From the listing below, reproduce word for word the part that opens with the line containing "From S2P Require Export BackendWalk" and closes with the line containing "#[local] Hint Extern 0 (ImageSource"; reproduce nothing else.

···

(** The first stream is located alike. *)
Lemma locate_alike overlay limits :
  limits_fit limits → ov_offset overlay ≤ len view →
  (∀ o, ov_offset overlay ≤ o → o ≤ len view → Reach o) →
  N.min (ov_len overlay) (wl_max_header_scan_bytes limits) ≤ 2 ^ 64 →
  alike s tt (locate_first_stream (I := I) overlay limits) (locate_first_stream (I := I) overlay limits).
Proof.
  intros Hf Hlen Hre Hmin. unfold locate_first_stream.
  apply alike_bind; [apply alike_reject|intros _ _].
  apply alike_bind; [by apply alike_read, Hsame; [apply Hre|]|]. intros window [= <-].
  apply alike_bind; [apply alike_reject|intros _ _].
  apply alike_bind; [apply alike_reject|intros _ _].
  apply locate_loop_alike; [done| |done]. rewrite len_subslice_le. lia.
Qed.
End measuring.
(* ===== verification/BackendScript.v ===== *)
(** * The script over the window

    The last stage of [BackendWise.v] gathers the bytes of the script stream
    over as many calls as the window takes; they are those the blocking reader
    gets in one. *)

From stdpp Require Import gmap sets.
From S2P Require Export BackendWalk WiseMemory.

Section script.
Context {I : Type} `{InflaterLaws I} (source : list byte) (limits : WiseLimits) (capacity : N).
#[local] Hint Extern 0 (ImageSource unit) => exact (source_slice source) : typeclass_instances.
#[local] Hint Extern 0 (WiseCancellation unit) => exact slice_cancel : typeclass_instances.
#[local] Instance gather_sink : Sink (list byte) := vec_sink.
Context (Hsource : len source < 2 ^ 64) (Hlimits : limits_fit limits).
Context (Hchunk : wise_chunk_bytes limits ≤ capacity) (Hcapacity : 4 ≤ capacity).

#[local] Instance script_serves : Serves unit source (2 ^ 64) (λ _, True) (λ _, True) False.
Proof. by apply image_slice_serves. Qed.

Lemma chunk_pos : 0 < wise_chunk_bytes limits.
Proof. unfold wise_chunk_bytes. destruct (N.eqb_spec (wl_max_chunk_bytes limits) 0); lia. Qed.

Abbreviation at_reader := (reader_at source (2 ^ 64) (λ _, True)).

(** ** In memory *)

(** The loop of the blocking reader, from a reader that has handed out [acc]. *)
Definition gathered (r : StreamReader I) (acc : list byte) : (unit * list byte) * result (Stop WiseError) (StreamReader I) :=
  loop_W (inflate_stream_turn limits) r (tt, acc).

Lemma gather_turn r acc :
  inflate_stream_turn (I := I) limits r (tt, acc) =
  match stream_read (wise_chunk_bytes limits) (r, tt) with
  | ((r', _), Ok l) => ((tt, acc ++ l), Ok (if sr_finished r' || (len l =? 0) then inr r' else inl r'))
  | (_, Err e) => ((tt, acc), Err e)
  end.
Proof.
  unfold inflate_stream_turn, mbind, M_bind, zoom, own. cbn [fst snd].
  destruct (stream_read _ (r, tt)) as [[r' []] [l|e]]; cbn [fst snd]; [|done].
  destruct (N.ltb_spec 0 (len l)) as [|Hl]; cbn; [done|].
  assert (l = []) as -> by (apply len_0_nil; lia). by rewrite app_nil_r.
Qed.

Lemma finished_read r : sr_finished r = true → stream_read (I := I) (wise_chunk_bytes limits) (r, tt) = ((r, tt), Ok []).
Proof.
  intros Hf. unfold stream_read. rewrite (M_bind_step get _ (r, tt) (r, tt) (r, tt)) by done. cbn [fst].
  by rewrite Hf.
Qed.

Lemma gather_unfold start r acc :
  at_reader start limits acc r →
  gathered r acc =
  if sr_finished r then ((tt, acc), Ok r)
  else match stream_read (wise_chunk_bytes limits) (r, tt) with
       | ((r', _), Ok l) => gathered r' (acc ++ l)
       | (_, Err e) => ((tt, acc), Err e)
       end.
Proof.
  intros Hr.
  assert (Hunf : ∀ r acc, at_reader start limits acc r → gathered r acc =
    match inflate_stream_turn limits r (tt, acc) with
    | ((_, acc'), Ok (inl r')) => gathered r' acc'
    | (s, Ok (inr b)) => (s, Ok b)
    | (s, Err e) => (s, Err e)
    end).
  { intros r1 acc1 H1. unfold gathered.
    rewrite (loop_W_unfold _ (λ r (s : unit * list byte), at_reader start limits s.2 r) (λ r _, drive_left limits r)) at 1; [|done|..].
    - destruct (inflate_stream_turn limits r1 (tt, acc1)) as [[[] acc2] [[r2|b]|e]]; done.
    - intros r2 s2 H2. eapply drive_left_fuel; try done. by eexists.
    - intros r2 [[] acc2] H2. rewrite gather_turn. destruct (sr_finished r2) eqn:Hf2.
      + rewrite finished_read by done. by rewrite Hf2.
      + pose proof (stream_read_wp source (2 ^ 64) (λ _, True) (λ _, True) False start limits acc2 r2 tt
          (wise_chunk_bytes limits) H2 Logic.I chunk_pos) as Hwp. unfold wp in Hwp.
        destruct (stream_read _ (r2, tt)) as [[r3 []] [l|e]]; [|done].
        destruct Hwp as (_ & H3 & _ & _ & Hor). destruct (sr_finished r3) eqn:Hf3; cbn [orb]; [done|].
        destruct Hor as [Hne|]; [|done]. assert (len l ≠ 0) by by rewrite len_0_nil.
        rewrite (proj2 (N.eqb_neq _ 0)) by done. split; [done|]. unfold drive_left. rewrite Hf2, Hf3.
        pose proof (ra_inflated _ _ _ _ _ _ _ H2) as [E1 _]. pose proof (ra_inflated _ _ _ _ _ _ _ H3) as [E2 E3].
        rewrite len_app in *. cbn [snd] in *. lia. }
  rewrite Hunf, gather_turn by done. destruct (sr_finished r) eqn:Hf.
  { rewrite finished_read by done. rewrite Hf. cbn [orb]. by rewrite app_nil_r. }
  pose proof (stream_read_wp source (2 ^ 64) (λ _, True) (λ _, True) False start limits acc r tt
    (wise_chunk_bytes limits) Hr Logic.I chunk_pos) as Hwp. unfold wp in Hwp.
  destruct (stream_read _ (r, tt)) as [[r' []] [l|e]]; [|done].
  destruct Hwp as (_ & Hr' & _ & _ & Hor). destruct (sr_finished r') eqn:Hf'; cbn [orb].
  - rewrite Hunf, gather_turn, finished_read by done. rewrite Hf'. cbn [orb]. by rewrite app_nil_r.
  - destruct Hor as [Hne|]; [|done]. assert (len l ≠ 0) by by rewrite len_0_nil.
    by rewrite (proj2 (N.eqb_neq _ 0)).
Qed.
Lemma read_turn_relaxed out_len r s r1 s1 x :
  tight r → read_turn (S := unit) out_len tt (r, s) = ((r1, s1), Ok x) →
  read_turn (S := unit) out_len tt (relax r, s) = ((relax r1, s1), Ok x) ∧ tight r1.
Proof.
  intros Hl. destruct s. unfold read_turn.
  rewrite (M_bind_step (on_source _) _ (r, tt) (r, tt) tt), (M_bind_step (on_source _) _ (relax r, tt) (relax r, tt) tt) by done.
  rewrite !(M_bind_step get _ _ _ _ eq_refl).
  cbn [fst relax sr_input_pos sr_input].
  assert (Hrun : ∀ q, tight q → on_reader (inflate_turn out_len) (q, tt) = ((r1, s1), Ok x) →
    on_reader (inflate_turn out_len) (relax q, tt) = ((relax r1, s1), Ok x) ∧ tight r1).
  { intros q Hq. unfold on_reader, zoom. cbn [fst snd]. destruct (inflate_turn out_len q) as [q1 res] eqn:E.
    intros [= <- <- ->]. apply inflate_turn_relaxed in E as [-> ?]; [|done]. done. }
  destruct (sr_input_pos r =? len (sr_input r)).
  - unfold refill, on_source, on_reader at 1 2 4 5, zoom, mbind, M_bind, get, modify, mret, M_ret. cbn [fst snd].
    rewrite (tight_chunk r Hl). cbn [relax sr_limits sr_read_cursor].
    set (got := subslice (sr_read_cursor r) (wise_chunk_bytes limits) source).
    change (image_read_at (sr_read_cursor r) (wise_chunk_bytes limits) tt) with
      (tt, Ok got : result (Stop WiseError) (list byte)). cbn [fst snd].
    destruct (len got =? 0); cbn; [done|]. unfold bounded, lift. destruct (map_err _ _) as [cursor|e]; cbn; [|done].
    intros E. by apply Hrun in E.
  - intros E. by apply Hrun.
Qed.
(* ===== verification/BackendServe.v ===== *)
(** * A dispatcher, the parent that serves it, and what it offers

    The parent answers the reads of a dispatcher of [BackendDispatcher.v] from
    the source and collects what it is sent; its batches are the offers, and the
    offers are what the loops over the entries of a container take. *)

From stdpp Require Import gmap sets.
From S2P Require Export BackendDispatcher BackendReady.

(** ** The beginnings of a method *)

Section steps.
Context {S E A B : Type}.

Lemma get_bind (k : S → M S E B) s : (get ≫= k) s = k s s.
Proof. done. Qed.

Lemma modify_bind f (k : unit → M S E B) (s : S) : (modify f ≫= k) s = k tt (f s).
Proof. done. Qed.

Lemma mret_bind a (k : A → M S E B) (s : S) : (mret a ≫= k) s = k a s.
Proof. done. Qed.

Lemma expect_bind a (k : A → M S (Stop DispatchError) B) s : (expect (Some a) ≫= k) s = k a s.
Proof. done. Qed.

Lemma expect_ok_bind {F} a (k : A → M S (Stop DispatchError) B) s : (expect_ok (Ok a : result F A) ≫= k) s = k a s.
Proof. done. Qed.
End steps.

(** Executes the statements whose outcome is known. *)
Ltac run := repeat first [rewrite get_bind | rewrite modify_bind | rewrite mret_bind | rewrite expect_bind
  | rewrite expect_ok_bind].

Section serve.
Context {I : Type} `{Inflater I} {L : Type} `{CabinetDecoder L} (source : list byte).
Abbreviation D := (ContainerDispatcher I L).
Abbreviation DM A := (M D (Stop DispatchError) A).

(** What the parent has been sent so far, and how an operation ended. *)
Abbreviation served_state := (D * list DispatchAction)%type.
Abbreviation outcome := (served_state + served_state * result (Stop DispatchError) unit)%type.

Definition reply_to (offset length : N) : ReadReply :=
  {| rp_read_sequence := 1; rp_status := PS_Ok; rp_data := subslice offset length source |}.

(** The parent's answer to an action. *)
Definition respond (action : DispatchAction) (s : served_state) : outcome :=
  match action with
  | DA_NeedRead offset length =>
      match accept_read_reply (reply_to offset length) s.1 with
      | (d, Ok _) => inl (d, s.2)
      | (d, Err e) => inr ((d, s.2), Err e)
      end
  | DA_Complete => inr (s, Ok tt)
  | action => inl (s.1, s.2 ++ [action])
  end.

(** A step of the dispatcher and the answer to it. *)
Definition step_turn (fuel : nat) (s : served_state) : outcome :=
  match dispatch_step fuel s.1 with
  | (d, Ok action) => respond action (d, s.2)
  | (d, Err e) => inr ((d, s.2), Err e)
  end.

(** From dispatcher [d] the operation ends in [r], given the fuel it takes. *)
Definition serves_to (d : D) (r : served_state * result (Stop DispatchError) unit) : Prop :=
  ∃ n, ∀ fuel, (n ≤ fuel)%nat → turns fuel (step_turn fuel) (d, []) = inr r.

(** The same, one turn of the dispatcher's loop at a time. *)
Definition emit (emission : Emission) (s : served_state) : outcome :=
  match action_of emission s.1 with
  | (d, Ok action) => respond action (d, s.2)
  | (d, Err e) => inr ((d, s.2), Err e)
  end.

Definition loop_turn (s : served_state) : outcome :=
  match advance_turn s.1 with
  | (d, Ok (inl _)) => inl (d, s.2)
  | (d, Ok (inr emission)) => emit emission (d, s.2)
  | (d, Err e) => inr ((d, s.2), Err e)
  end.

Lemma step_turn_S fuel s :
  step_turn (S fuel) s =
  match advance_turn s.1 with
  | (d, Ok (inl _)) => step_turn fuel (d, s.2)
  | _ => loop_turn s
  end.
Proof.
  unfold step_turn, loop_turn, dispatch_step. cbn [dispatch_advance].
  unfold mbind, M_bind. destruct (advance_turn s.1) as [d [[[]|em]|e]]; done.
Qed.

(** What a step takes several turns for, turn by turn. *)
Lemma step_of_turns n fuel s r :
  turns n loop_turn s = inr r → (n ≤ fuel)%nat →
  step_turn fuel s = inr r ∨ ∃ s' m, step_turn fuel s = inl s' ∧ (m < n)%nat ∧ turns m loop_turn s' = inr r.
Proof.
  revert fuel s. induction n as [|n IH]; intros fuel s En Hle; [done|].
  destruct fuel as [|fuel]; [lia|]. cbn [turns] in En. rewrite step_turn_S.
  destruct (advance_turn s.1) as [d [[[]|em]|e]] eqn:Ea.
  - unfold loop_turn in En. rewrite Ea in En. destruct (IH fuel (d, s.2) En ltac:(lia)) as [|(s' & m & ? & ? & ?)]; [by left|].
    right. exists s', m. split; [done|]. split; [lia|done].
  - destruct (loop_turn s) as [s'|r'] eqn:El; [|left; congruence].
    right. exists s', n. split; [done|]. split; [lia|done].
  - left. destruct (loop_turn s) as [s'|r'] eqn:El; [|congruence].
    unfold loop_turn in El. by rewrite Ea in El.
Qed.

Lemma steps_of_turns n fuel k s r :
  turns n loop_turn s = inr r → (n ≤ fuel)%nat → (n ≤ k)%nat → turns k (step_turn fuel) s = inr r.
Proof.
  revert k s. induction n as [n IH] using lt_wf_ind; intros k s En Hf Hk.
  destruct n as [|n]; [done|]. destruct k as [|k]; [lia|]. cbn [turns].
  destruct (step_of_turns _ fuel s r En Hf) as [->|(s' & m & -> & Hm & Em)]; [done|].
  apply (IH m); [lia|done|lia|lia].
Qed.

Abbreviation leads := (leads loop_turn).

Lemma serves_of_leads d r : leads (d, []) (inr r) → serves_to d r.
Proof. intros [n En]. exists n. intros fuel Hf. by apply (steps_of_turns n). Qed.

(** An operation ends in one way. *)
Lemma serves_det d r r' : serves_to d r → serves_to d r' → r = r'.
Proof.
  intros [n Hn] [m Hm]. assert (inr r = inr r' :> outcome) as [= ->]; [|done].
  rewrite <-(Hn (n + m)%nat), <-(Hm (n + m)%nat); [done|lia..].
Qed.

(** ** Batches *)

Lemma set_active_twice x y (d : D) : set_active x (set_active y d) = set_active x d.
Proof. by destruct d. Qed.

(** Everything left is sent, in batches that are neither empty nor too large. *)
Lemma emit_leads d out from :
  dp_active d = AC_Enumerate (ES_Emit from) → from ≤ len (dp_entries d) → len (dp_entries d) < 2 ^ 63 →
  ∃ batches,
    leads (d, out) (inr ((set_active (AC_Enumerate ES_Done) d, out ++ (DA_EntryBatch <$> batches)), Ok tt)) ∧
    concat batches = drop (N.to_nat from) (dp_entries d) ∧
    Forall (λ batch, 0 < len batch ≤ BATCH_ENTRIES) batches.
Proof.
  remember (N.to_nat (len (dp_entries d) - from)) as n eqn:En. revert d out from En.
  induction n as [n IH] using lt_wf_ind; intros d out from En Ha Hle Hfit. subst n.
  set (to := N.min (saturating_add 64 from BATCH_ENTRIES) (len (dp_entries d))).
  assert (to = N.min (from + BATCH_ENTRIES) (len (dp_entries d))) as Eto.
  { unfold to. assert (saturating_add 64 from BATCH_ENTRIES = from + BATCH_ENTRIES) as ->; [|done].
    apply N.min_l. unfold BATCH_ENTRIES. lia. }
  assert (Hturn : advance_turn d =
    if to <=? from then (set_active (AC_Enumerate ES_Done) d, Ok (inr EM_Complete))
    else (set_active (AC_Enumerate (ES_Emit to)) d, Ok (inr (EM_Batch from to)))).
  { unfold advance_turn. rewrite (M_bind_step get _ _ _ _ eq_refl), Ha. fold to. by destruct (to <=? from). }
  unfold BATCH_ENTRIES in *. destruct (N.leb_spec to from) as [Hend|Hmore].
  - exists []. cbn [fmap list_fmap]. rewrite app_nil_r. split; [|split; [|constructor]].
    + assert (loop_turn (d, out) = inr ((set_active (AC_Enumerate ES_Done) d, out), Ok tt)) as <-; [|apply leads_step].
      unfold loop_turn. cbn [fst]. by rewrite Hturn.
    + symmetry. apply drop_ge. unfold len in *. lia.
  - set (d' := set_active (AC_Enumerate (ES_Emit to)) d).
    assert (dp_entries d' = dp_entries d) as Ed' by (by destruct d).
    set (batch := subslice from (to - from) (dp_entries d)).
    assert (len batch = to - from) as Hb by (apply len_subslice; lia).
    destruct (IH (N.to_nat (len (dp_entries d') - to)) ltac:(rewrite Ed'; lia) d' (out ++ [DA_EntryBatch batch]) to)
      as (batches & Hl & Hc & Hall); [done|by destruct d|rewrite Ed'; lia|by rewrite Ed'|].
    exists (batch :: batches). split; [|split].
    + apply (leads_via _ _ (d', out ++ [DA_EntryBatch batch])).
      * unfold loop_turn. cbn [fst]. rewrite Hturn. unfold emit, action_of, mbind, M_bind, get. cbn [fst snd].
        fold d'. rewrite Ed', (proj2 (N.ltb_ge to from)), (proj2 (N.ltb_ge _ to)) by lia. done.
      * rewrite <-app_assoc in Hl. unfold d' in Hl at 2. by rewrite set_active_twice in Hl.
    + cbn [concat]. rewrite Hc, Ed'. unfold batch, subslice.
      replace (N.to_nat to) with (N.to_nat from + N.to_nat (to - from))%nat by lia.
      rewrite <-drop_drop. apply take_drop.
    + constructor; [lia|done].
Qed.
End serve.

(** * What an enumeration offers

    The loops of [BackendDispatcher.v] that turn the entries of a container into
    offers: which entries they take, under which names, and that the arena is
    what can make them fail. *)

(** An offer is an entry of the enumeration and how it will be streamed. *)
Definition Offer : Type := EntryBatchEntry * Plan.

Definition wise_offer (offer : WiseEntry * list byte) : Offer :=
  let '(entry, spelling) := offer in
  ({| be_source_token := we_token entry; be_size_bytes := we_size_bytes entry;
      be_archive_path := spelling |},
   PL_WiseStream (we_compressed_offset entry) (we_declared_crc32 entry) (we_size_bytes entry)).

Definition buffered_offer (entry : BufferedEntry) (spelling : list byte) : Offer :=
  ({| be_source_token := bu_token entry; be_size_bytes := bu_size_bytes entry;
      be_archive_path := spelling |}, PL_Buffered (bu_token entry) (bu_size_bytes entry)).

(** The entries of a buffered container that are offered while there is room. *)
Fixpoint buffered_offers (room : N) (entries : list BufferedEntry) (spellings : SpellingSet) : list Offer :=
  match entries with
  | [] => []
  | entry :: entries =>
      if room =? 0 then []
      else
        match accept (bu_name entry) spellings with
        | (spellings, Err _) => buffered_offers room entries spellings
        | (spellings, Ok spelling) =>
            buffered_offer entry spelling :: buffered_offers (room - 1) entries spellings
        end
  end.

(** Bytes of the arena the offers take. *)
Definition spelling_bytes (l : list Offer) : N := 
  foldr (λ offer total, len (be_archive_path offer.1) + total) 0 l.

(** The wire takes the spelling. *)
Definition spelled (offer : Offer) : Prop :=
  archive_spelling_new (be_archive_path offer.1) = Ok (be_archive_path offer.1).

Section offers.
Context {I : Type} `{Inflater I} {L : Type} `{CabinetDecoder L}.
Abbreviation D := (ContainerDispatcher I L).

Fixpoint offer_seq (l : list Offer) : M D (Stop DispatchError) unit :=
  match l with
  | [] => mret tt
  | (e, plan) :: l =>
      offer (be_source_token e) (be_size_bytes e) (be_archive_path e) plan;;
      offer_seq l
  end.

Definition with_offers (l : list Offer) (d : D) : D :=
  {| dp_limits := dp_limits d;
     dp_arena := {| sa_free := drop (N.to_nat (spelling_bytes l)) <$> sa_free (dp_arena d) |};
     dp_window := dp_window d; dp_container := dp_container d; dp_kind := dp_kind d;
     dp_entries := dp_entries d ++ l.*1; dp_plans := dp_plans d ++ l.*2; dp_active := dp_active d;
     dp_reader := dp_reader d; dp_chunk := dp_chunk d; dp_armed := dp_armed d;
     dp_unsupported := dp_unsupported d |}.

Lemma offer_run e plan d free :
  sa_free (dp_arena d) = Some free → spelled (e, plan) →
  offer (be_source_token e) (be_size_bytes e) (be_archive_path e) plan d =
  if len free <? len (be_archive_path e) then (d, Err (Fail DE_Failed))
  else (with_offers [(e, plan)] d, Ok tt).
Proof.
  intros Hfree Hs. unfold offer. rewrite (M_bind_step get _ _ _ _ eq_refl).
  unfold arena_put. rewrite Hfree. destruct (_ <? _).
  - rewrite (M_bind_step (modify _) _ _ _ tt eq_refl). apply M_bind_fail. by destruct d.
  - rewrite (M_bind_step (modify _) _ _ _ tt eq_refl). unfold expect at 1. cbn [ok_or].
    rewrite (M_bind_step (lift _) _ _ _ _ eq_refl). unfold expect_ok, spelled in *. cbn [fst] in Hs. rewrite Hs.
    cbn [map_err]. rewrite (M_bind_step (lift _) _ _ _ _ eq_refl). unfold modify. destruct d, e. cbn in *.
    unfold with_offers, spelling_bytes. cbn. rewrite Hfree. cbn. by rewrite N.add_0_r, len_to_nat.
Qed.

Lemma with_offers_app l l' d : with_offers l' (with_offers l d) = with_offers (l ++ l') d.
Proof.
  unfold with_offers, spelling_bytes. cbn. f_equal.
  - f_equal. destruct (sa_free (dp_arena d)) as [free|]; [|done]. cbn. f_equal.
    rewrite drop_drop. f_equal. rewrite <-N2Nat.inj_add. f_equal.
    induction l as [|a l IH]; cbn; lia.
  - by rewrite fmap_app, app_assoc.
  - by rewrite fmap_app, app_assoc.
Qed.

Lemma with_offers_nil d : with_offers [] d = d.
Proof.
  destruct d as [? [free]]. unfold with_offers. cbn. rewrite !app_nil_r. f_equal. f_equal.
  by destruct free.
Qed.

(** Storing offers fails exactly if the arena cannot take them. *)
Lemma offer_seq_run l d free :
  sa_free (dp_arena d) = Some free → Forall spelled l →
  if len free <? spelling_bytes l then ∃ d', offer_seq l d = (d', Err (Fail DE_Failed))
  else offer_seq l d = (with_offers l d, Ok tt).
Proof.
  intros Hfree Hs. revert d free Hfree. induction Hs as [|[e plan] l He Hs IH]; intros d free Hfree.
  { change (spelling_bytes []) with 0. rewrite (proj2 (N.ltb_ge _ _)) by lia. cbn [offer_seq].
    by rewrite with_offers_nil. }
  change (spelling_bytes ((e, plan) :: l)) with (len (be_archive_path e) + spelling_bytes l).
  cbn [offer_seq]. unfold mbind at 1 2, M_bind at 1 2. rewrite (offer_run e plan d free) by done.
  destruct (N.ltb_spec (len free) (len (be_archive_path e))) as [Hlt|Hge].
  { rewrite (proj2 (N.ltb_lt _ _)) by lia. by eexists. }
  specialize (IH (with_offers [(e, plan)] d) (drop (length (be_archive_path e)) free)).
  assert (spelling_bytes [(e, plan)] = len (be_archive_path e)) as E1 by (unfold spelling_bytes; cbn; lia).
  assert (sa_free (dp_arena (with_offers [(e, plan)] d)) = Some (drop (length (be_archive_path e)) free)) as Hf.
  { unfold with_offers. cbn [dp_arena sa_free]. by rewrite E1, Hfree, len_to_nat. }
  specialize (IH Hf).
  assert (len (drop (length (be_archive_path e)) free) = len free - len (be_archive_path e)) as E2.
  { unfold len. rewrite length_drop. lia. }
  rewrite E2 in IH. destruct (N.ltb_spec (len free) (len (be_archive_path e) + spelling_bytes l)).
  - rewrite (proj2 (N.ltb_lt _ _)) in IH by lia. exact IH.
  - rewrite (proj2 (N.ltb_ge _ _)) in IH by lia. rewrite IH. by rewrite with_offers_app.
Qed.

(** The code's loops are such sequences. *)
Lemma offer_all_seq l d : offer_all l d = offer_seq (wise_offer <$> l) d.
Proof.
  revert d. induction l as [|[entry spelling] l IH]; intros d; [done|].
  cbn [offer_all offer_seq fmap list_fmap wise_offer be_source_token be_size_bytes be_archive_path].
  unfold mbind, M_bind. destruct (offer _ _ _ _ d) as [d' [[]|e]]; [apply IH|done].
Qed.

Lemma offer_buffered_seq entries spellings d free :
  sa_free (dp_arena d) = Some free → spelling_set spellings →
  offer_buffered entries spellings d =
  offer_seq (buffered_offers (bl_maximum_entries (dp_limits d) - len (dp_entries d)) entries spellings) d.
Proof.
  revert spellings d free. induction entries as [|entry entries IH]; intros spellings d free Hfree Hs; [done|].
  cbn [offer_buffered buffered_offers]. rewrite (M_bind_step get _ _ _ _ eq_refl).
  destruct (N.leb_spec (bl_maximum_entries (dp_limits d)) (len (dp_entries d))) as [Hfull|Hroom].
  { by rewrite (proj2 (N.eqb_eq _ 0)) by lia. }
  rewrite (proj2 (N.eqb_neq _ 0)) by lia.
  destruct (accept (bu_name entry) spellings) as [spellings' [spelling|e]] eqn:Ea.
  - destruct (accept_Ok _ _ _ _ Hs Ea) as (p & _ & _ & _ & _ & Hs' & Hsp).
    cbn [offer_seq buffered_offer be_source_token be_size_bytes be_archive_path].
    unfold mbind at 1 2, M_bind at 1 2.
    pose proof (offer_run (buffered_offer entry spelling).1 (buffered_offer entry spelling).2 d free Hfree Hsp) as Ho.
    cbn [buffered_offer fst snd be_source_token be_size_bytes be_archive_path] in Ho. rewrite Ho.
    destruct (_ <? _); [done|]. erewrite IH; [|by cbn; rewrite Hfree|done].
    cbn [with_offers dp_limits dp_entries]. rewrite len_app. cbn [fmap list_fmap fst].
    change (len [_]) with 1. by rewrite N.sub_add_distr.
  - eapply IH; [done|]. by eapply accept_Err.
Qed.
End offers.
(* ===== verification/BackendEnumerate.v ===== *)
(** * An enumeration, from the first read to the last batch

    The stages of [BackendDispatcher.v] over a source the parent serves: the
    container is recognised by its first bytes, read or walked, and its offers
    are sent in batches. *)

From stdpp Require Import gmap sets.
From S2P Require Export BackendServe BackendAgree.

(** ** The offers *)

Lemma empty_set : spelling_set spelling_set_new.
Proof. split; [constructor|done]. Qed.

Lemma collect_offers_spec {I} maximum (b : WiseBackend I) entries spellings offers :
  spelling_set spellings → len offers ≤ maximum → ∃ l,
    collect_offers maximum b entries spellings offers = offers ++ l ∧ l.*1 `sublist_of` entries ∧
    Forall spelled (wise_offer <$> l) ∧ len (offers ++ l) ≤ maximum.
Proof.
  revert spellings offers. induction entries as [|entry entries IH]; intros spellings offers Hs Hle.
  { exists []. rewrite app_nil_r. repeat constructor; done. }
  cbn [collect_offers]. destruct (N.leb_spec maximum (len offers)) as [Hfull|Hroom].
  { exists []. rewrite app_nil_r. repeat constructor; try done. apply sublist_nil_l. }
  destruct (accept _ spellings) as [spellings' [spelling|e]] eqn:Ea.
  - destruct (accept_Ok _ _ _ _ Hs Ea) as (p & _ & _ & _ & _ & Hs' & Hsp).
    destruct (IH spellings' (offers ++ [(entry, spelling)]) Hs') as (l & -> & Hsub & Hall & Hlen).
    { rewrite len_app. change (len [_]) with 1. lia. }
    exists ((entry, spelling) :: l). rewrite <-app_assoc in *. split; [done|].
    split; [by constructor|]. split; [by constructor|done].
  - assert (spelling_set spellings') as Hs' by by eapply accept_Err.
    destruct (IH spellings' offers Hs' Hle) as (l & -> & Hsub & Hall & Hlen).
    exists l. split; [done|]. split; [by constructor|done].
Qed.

···

RESPONSE.
From S2P Require Export BackendWalk WiseMemory.

Section script.
Context {I : Type} `{InflaterLaws I} (source : list byte) (limits : WiseLimits) (capacity : N).
#[local] Hint Extern 0 (ImageSource unit) => exact (source_slice source) : typeclass_instances.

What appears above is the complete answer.